(** [m] returns and changes the world only quietly. *)
Definition calm {A} (m : M (world E) A) : Prop := ∀ w, wpt m (λ _ w', quietly w w') w.
Lemma calm_ret {A} (a : A) : calm (mret a).
Proof. intros w. apply wp_ret. reflexivity. Qed.
Lemma calm_bind {A B} (m : M (world E) A) (k : A → M (world E) B) :
  calm m → (∀ a, calm (k a)) → calm (mbind m k).
Proof.
  intros Hm Hk w. apply wp_bind. eapply wp_mono; [apply Hm|]. intros a w' H1.
  eapply wp_mono; [apply Hk|]. intros b w'' H2. cbv beta in *. by etrans.
Qed.
Lemma calm_gets {A} (f : val_session_t → A) : calm (gets_s f).
Proof. intros w. apply wp_gets. reflexivity. Qed.
Lemma calm_get : calm get_s.
Proof. apply (calm_gets (λ s, s)). Qed.
Lemma calm_upd f : (∀ s, unchanged s (f s)) → calm (upd f).
Proof. intros Hf w. apply wp_mod. split; [apply Hf|]. by exists []. Qed.
Lemma calm_env {A} (h : E → A * E) :
  calm (mlift (λ w, let '(a, e) := h (w_e w) in (a, mk_world (w_s w) e (w_tr w)))).
Proof. intros w. apply wp_lift. destruct (h (w_e w)). split; [done|]. by exists []. Qed.
Lemma calm_ticks : calm get_ticks_ms.
Proof. intros w. apply wp_lift. destruct (hk_get_ticks_ms (w_e w)). split; [done|]. by exists []. Qed.
Lemma calm_call_unit (h : E → E) ev : quiet_event ev → calm (call_unit h ev).
Proof.
  intros Hq w. apply wp_mod. split; [done|]. exists [ev]. split; [|done]. by apply Forall_singleton.
Qed.
Lemma calm_error st d o : calm (val_internal_set_last_error_full st d o).
Proof. by apply calm_upd. Qed.
Lemma calm_flush : calm val_internal_transport_flush.
Proof.
  unfold val_internal_transport_flush. apply calm_bind; [apply calm_get|intros s].
  destruct (cfg_has_flush _); [by apply calm_call_unit|apply calm_ret].
Qed.
Lemma calm_capture rec : calm (capture rec).
Proof.
  unfold capture. apply calm_bind; [apply calm_get|intros s].
  destruct (cfg_has_on_packet _); [|apply calm_ret].
  apply calm_bind; [apply calm_ticks|intros now]. by apply calm_call_unit.
Qed.
Lemma calm_connected : calm val_internal_transport_is_connected.
Proof.
  unfold val_internal_transport_is_connected. apply calm_bind; [apply calm_get|intros s].
  destruct (cfg_has_is_connected _); [|apply calm_ret].
  apply calm_bind; [apply calm_env|intros r]. apply calm_ret.
Qed.

(** The end of a send: metrics, capture, flush. *)
Definition send_tail (type total_len n off : Z) : M (world E) Z :=
  do! val_metrics_add_sent total_len (u8 type) in
  do! capture (λ now, mk_record VAL_DIR_TX (u8 type) (u32 total_len) n off true now) in
  do! (if flushed_type type then val_internal_transport_flush else mret tt) in
  mret VAL_OK.
Lemma send_tail_spec type tl n off w :
  wpt (send_tail type tl n off) (λ st w', st = VAL_OK ∧ quietly w w') w.
Proof.
  unfold send_tail. apply wp_bind. eapply wp_mono; [by apply calm_upd|]. intros ? w1 H1.
  apply wp_bind. eapply wp_mono; [apply calm_capture|]. intros ? w2 H2.
  apply wp_bind. eapply wp_mono; [destruct (flushed_type type); [apply calm_flush|apply calm_ret]|].
  intros ? w3 H3. apply wp_ret. split; [done|]. cbv beta in *. by do 2 (etrans; [eassumption|]).
Qed.

Lemma put_frame h ct t' (type flags td : Z) (crc : list Z → Z) : zlen h = 8 →
  let cl := zlen ct in
  let buf := zwrite (h ++ ct ++ t') 0 (val_serialize_frame_header (u8 type) flags cl td) in
  ztake (8 + cl) buf = frame_body type flags td ct ∧
  ztake (8 + cl + 4) (zwrite buf (8 + cl) (VAL_PUT_LE32 (crc (ztake (8 + cl) buf))))
  = frame_of crc type flags td ct.
Proof.
  intros Hh. cbv zeta. rewrite zwrite_prefix by (by rewrite Hh, frame_header_size).
  set (hdr := val_serialize_frame_header _ _ _ _). assert (Hhdr : zlen hdr = 8) by done.
  assert (Et : ztake (8 + zlen ct) (hdr ++ ct ++ t') = hdr ++ ct).
  { rewrite (assoc_L (++)). apply ztake_app_exact. by rewrite zlen_app, Hhdr. }
  split; [by rewrite Et|]. rewrite Et. rewrite (assoc_L (++)).
  replace (8 + zlen ct) with (zlen (hdr ++ ct) + 0) at 2 by (rewrite zlen_app, Hhdr; lia).
  rewrite zwrite_app_r, zwrite_0, !(assoc_L (++)) by done. unfold frame_of, frame_body.
  fold hdr. apply ztake_app_exact. rewrite !zlen_app, zlen_put32, Hhdr. lia.
Qed.

End sending.

Section send_spec.
Context {E : Type} `{!Hooks E}.

Definition session_frame (s : val_session_t) (type : Z) (data : list Z) (offset : Z) (incl : bool) : list Z :=
  packet_frame (val_internal_crc32 s) type data offset incl.
(** The status for a packet the transport is connected for. *)
Definition fits (s : val_session_t) (type : Z) (data : list Z) (offset : Z) (incl : bool) : Prop :=
  zlen (content_of type data offset incl) <= session_mtu s - 12.

Lemma zlen_frame crc t f td ct : zlen (frame_of crc t f td ct) = 8 + zlen ct + 4.
Proof. unfold frame_of, frame_body. by rewrite !zlen_app, zlen_put32, frame_header_size. Qed.

(** The transport says that the connection is down. *)
Definition unconnected (w : world E) : Prop :=
  cfg_has_is_connected (s_cfg (w_s w)) = true ∧ fst (hk_is_connected (w_e w)) = 0.

(** The lock and the connection check; [k] sees the session of before. *)
Lemma send_prologue {k : M (world E) Z} w (Q : Z → world E → Prop) :
  (∀ w', unconnected w → quietly w w' → Q VAL_ERR_IO w') →
  (∀ w2, quietly w w2 → w_tr w2 = w_tr w → s_send_buffer (w_s w2) = s_send_buffer (w_s w) →
         session_mtu (w_s w2) = session_mtu (w_s w) →
         val_internal_crc32 (w_s w2) = val_internal_crc32 (w_s w) → wpt k Q w2) →
  wpt (do! val_internal_lock in
       let! connected := val_internal_transport_is_connected in
       if negb connected then
         do! VAL_SET_NETWORK_ERROR VAL_ERROR_DETAIL_CONNECTION in
         do! val_internal_unlock in mret VAL_ERR_IO
       else k) Q w.
Proof.
  intros Hio Hk. apply wp_bind, wp_mod. apply wp_bind.
  set (w1 := mk_world _ _ _). assert (Hw1 : quietly w w1) by (split; [done|by exists []]).
  assert (Hcon : wpt val_internal_transport_is_connected (λ r w2, (r = false → unconnected w) ∧ quietly w1 w2 ∧ w_tr w2 = w_tr w ∧
            s_send_buffer (w_s w2) = s_send_buffer (w_s w) ∧ session_mtu (w_s w2) = session_mtu (w_s w) ∧
            val_internal_crc32 (w_s w2) = val_internal_crc32 (w_s w)) w1).
  { unfold val_internal_transport_is_connected. apply wp_bind, wp_gets.
    assert (Hq : ∀ e, quietly w1 (mk_world (w_s w1) e (w_tr w1))) by (split; [done|by exists []]).
    destruct (cfg_has_is_connected _) eqn:Ec.
    - apply wp_bind, wp_lift. unfold unconnected. change (w_e w1) with (w_e w).
      destruct (hk_is_connected (w_e w)) as [r e]. apply wp_ret.
      split; [intros Er; split; [exact Ec|cbn in *; destruct (Z.eqb_spec r 0); [done|discriminate]]|]. split; [apply Hq|done].
    - apply wp_ret. split; [done|]. split; [reflexivity|done]. }
  eapply wp_mono; [apply Hcon|]. clear Hcon. intros connected w2 (Hun & Hq2 & Et & Es & Em & Ecrc).
  assert (Hw2 : quietly w w2) by (by etrans). destruct connected; cbn [negb]; [by apply Hk|].
  apply wp_bind. eapply wp_mono; [apply calm_error|]. intros ? w3 H3.
  apply wp_bind, wp_mod, wp_ret. apply Hio; [by apply Hun|]. etrans; [exact Hw2|]. etrans; [exact H3|].
  split; [done|by exists []].
Qed.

══════════════════════════════

> Exercise
With the line holding "destruct (cfg_has_is_connected _) eqn:Ec." as the first and the line holding "split; [intros Er;" as the last, set down that range of the entries above exactly, and nothing else.

> Answer to this exercise
    destruct (cfg_has_is_connected _) eqn:Ec.
    - apply wp_bind, wp_lift. unfold unconnected. change (w_e w1) with (w_e w).
      destruct (hk_is_connected (w_e w)) as [r e]. apply wp_ret.
      split; [intros Er; split; [exact Ec|cbn in *; destruct (Z.eqb_spec r 0); [done|discriminate]]|]. split; [apply Hq|done].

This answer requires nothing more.